= What the task requires =
Every line from the one containing "Record BasicBlock : Type" through the last line below should be reproduced exactly; please include nothing else.

Stored data
───
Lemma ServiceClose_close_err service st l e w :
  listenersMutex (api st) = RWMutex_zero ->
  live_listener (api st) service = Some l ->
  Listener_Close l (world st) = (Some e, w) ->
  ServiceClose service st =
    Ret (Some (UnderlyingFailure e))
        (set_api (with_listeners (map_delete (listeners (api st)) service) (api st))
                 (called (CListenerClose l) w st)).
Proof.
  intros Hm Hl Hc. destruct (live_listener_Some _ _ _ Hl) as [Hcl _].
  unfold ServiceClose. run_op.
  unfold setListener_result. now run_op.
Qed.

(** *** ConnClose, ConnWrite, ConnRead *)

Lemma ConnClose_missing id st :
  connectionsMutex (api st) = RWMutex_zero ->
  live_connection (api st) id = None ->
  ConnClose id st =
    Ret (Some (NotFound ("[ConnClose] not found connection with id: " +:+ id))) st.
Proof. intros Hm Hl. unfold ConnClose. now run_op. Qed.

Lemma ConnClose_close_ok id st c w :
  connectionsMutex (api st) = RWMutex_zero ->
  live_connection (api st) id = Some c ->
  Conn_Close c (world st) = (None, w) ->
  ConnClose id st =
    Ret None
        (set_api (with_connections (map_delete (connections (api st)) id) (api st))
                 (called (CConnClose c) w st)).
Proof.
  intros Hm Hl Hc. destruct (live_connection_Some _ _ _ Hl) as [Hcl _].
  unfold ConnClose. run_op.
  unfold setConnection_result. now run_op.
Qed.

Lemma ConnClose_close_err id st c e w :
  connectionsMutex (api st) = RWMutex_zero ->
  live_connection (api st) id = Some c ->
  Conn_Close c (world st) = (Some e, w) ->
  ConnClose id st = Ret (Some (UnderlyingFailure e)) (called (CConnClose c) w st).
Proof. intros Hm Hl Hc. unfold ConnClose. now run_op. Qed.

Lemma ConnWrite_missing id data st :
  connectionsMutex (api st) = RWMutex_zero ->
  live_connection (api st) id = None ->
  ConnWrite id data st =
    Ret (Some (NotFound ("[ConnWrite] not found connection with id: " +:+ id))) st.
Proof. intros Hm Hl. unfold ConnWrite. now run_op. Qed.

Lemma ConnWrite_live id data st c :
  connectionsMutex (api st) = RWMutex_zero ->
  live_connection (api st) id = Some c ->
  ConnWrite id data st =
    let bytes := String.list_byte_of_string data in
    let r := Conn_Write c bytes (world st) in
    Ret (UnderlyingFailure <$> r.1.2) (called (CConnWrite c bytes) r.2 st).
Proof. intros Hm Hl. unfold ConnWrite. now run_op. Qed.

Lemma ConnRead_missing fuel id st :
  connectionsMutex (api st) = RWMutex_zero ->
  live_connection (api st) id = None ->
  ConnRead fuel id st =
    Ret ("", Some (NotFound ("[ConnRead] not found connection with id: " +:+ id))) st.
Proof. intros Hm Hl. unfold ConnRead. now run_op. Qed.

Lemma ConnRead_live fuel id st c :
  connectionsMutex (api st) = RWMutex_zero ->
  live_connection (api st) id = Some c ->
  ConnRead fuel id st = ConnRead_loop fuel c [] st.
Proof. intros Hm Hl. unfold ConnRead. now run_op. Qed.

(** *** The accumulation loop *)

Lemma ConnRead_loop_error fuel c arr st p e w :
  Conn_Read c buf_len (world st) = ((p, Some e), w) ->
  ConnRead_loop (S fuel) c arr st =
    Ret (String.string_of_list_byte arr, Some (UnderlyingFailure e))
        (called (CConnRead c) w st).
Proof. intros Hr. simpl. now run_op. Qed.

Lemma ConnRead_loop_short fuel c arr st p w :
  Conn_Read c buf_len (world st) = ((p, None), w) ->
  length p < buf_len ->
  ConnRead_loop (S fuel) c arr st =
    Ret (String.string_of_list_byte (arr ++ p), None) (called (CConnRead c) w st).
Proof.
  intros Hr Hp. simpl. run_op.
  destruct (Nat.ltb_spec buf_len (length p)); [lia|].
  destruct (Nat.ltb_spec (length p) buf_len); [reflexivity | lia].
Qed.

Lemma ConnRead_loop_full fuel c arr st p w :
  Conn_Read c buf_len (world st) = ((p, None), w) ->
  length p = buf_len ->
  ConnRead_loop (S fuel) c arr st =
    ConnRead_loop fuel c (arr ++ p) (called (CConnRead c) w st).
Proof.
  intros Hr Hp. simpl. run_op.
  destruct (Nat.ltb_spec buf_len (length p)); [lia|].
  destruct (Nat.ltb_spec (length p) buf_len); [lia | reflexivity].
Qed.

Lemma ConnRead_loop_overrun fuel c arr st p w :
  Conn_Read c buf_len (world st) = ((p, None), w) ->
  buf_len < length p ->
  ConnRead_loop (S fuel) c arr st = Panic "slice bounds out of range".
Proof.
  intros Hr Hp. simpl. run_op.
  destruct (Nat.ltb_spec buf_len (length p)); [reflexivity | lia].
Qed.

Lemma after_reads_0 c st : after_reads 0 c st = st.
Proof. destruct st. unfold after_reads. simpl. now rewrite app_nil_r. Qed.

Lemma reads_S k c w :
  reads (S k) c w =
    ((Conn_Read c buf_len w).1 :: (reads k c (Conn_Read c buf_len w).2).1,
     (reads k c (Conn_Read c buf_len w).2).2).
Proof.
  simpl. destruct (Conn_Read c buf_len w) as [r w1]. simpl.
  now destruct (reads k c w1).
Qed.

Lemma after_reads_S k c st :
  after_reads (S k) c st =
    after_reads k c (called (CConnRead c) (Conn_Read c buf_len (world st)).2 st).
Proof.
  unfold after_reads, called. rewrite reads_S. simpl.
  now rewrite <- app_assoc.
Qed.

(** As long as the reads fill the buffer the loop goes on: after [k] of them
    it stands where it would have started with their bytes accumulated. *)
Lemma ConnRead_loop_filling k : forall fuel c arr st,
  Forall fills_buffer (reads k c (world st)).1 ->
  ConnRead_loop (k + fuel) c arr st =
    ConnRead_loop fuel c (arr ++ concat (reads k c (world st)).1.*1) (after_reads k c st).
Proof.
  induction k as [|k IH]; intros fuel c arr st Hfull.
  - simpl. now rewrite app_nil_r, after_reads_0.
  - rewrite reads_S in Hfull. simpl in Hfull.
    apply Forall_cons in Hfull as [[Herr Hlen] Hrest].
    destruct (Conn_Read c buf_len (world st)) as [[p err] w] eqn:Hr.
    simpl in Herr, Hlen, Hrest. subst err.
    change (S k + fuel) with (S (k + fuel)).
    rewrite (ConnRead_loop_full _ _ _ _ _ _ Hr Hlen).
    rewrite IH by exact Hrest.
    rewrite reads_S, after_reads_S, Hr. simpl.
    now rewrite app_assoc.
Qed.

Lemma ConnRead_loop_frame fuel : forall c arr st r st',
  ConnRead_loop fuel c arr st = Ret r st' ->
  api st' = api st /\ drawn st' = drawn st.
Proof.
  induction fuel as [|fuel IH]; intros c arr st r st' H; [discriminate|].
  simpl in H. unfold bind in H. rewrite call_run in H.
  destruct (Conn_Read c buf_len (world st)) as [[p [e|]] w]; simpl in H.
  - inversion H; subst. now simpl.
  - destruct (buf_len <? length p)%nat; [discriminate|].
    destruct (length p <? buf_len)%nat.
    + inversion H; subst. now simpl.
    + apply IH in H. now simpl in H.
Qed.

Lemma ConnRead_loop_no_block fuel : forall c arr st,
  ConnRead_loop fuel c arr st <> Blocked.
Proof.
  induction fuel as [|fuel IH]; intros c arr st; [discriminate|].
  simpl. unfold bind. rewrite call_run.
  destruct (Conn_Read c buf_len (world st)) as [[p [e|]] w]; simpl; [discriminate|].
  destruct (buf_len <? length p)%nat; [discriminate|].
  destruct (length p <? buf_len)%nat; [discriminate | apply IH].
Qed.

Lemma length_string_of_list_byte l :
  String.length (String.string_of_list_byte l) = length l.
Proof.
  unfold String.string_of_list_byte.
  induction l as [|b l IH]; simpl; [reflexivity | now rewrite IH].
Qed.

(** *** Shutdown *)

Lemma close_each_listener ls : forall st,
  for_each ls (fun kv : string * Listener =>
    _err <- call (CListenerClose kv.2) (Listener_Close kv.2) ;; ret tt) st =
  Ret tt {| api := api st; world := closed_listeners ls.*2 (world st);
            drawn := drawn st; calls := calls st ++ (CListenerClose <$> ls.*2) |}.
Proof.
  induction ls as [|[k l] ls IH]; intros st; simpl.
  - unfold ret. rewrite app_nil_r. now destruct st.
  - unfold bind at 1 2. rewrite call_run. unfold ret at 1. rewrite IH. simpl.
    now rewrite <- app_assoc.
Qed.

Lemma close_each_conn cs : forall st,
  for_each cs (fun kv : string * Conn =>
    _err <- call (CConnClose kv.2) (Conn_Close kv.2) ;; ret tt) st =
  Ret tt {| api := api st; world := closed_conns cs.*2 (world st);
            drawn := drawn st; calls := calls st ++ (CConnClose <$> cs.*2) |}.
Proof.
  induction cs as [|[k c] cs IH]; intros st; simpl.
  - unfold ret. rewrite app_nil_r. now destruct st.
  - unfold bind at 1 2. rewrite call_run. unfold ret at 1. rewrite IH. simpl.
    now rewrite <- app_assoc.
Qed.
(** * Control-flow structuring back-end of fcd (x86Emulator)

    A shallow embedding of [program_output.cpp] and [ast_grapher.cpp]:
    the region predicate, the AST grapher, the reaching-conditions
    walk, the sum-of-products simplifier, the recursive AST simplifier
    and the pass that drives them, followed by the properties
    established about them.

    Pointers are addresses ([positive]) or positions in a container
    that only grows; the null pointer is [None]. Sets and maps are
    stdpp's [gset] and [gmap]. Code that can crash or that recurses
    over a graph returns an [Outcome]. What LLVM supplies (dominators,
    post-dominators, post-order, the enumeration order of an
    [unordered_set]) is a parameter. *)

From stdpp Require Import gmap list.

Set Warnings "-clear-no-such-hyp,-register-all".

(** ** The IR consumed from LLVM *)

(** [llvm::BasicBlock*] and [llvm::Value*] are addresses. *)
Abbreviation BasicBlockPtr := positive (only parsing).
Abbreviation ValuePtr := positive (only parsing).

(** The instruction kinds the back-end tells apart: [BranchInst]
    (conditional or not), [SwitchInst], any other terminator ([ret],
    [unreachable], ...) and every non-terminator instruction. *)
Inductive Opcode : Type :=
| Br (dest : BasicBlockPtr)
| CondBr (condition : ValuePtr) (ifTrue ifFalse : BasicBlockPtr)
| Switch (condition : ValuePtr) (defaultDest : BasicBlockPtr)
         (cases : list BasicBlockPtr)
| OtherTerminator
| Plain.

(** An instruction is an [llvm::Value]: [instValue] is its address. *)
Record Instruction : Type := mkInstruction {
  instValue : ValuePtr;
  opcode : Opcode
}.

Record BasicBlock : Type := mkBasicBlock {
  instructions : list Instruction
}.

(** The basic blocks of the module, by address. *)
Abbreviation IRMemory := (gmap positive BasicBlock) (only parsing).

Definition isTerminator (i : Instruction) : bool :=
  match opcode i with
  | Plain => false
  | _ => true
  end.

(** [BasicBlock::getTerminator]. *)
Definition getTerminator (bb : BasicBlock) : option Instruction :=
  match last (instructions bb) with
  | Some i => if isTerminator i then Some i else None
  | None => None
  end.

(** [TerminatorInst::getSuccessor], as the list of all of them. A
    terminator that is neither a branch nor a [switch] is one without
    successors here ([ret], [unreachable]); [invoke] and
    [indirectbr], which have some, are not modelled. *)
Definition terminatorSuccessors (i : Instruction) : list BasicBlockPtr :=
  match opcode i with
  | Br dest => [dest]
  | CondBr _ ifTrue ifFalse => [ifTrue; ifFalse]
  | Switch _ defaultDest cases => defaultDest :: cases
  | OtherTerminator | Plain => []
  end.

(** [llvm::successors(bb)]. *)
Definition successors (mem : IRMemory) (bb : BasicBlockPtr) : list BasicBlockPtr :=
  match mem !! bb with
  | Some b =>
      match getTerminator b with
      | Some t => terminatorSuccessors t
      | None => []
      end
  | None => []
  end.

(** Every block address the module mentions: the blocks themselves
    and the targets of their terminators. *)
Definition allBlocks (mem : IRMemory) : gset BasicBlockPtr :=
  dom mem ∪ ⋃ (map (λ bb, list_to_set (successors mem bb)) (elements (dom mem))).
───
= Answer box =
Record BasicBlock : Type := mkBasicBlock {
  instructions : list Instruction
}.

(** The basic blocks of the module, by address. *)
Abbreviation IRMemory := (gmap positive BasicBlock) (only parsing).

Definition isTerminator (i : Instruction) : bool :=
  match opcode i with
  | Plain => false
  | _ => true
  end.

(** [BasicBlock::getTerminator]. *)
Definition getTerminator (bb : BasicBlock) : option Instruction :=
  match last (instructions bb) with
  | Some i => if isTerminator i then Some i else None
  | None => None
  end.

(** [TerminatorInst::getSuccessor], as the list of all of them. A
    terminator that is neither a branch nor a [switch] is one without
    successors here ([ret], [unreachable]); [invoke] and
    [indirectbr], which have some, are not modelled. *)
Definition terminatorSuccessors (i : Instruction) : list BasicBlockPtr :=
  match opcode i with
  | Br dest => [dest]
  | CondBr _ ifTrue ifFalse => [ifTrue; ifFalse]
  | Switch _ defaultDest cases => defaultDest :: cases
  | OtherTerminator | Plain => []
  end.

(** [llvm::successors(bb)]. *)
Definition successors (mem : IRMemory) (bb : BasicBlockPtr) : list BasicBlockPtr :=
  match mem !! bb with
  | Some b =>
      match getTerminator b with
      | Some t => terminatorSuccessors t
      | None => []
      end
  | None => []
  end.

(** Every block address the module mentions: the blocks themselves
    and the targets of their terminators. *)
Definition allBlocks (mem : IRMemory) : gset BasicBlockPtr :=
  dom mem ∪ ⋃ (map (λ bb, list_to_set (successors mem bb)) (elements (dom mem))).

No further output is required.